■ THE PROBLEM
Copy the lines below exactly. Start at the first and finish with the line containing "driver ([removeEventSegments]).".

Saved data entries

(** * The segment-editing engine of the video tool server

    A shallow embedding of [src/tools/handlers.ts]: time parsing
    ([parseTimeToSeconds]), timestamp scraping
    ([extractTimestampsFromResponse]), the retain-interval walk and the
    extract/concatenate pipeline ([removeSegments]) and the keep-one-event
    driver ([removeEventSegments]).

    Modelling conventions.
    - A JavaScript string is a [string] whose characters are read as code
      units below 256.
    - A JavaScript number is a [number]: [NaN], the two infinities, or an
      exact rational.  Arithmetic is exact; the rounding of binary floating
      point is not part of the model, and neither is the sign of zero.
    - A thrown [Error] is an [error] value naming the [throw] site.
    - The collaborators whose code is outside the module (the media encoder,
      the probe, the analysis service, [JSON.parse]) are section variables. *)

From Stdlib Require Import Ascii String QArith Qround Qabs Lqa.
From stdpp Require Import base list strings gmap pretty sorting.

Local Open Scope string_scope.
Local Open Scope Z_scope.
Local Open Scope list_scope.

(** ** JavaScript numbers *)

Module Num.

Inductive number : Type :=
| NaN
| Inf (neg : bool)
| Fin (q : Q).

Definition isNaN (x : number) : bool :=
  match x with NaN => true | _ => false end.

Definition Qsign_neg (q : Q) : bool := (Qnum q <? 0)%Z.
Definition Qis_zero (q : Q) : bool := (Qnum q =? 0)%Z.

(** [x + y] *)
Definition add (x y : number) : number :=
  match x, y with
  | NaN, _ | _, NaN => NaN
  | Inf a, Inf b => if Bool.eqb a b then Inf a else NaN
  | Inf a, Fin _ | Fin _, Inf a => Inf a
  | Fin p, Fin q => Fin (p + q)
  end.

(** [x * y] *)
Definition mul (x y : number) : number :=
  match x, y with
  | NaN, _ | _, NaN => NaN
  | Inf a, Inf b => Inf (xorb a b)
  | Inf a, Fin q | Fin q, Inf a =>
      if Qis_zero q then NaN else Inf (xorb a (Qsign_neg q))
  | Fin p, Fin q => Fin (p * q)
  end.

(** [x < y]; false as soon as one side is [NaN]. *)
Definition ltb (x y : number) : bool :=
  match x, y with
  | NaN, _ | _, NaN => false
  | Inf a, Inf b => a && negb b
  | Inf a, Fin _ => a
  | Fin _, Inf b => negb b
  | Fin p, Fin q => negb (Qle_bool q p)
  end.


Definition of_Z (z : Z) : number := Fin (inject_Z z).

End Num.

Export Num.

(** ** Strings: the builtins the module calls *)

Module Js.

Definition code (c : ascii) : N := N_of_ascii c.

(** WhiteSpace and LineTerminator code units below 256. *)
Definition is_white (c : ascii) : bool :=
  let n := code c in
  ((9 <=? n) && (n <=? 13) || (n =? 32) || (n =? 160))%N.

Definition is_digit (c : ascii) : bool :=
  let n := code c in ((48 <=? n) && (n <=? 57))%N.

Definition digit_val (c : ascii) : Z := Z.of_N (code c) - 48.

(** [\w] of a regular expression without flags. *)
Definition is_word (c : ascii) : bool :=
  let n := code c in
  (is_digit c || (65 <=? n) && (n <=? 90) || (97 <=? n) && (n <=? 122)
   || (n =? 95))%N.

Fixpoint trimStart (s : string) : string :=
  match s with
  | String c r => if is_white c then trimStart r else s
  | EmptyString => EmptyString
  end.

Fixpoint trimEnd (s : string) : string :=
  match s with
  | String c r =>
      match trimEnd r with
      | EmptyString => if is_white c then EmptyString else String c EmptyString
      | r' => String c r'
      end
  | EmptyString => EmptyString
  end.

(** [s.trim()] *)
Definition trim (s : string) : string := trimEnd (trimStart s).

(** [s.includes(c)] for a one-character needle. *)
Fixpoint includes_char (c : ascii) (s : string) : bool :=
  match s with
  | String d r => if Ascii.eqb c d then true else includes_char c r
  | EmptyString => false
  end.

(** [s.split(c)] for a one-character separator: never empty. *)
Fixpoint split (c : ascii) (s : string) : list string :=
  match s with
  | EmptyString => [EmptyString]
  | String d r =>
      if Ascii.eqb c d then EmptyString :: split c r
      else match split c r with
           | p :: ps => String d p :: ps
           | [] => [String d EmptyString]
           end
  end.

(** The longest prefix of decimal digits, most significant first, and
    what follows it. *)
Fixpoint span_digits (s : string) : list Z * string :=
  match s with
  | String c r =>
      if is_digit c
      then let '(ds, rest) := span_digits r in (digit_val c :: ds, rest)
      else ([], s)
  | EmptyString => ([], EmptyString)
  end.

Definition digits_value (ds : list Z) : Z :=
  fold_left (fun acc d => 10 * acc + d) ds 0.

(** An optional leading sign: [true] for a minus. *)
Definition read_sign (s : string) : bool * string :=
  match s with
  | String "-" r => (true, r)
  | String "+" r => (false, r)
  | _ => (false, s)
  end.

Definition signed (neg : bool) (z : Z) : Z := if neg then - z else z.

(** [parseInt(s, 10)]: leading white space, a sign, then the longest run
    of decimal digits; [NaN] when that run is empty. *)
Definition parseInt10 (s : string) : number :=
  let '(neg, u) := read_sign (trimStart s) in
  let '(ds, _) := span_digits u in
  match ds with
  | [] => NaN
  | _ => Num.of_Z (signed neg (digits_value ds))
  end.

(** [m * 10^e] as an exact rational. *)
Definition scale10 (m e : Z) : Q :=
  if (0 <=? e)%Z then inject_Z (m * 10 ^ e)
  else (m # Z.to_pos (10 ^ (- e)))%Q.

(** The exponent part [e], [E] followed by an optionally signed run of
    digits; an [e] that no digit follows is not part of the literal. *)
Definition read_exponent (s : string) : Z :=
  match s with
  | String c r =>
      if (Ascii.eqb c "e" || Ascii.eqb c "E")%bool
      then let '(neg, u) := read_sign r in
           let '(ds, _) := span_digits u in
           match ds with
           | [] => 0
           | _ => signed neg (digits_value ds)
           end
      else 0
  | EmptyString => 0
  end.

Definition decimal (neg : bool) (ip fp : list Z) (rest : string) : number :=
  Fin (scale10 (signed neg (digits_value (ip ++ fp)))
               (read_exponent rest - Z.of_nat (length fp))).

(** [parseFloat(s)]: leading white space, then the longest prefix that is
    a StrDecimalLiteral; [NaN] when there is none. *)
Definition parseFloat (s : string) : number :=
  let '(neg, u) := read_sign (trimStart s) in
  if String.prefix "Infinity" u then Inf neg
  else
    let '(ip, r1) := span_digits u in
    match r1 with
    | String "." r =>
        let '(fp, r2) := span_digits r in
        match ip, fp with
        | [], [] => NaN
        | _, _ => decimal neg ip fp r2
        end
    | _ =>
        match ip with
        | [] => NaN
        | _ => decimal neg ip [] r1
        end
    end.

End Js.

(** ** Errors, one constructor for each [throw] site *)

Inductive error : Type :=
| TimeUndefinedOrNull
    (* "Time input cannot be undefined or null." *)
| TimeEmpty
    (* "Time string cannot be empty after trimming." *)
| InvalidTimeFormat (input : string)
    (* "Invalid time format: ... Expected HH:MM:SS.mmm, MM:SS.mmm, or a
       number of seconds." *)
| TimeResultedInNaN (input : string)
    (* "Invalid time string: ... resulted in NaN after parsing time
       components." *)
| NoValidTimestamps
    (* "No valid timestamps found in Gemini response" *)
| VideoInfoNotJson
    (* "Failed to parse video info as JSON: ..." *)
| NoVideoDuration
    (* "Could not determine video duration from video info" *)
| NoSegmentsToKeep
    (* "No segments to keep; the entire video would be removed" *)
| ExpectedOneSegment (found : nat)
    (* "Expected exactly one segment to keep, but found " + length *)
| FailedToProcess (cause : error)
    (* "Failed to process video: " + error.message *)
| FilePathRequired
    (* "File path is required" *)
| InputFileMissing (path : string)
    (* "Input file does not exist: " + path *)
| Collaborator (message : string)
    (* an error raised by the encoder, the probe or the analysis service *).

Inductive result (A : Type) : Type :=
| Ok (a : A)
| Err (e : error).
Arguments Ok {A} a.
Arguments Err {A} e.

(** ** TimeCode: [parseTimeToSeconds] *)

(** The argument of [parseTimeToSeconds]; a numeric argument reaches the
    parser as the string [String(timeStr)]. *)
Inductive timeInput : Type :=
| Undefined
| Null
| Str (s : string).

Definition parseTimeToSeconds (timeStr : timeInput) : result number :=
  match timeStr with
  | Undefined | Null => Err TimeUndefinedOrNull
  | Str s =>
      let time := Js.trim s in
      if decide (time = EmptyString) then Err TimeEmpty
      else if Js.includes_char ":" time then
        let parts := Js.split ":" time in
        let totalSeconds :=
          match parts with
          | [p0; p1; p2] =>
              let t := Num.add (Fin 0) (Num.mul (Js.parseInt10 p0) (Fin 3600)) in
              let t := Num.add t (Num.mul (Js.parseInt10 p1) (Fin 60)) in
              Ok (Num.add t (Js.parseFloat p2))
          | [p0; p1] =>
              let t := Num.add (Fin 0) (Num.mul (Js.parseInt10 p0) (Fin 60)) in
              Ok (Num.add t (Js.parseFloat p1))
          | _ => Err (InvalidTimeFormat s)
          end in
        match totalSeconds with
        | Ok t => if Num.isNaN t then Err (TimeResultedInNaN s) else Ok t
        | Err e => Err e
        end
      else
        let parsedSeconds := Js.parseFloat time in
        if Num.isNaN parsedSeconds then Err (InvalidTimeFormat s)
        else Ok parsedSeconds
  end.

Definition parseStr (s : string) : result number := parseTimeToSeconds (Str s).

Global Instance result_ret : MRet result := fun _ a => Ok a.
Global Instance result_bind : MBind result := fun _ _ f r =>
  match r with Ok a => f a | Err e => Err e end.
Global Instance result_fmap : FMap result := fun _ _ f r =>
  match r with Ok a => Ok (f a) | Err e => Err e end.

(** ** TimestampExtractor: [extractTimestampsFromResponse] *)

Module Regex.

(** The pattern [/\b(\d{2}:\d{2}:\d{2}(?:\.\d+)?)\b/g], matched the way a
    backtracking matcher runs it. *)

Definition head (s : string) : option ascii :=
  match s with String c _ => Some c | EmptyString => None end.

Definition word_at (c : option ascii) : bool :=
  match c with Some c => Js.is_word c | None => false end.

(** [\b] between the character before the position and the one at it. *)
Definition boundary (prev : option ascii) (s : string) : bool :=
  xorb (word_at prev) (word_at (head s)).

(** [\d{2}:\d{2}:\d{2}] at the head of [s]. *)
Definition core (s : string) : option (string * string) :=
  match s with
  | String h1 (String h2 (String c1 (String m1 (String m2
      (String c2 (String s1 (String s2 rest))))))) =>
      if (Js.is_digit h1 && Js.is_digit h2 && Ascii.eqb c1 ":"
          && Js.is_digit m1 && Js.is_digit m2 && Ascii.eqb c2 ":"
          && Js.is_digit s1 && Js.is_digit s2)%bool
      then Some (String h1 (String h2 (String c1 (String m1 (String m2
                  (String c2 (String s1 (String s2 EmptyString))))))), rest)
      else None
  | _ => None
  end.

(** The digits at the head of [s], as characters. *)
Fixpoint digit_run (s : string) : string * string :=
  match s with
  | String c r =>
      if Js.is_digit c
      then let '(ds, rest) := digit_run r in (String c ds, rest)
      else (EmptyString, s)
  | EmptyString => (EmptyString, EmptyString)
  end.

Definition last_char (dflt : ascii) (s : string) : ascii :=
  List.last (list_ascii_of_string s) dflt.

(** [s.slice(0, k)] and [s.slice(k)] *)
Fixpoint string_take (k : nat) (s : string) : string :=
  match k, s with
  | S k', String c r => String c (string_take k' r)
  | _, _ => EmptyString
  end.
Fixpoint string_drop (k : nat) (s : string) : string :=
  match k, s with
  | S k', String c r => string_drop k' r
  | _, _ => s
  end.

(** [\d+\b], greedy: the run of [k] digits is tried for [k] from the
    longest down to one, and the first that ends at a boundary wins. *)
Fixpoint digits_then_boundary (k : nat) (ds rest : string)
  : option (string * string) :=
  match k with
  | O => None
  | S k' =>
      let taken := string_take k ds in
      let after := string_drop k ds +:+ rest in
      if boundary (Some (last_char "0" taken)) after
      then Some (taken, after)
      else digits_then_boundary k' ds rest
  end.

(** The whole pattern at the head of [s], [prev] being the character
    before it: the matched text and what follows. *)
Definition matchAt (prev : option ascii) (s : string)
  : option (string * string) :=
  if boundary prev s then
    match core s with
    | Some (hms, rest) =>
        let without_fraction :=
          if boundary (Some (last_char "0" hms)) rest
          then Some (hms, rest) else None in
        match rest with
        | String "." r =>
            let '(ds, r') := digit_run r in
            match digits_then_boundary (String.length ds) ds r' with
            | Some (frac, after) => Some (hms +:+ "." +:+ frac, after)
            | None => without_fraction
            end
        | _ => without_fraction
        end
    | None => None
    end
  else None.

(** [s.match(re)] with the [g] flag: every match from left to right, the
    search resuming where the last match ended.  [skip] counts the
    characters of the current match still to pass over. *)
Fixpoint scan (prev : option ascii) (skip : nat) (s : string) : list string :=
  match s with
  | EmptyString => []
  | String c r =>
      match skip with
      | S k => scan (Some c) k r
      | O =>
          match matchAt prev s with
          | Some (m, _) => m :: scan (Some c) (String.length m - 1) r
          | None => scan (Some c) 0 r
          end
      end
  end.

■ RESULT OF THE EXERCISE
(** * The segment-editing engine of the video tool server

    A shallow embedding of [src/tools/handlers.ts]: time parsing
    ([parseTimeToSeconds]), timestamp scraping
    ([extractTimestampsFromResponse]), the retain-interval walk and the
    extract/concatenate pipeline ([removeSegments]) and the keep-one-event
    driver ([removeEventSegments]).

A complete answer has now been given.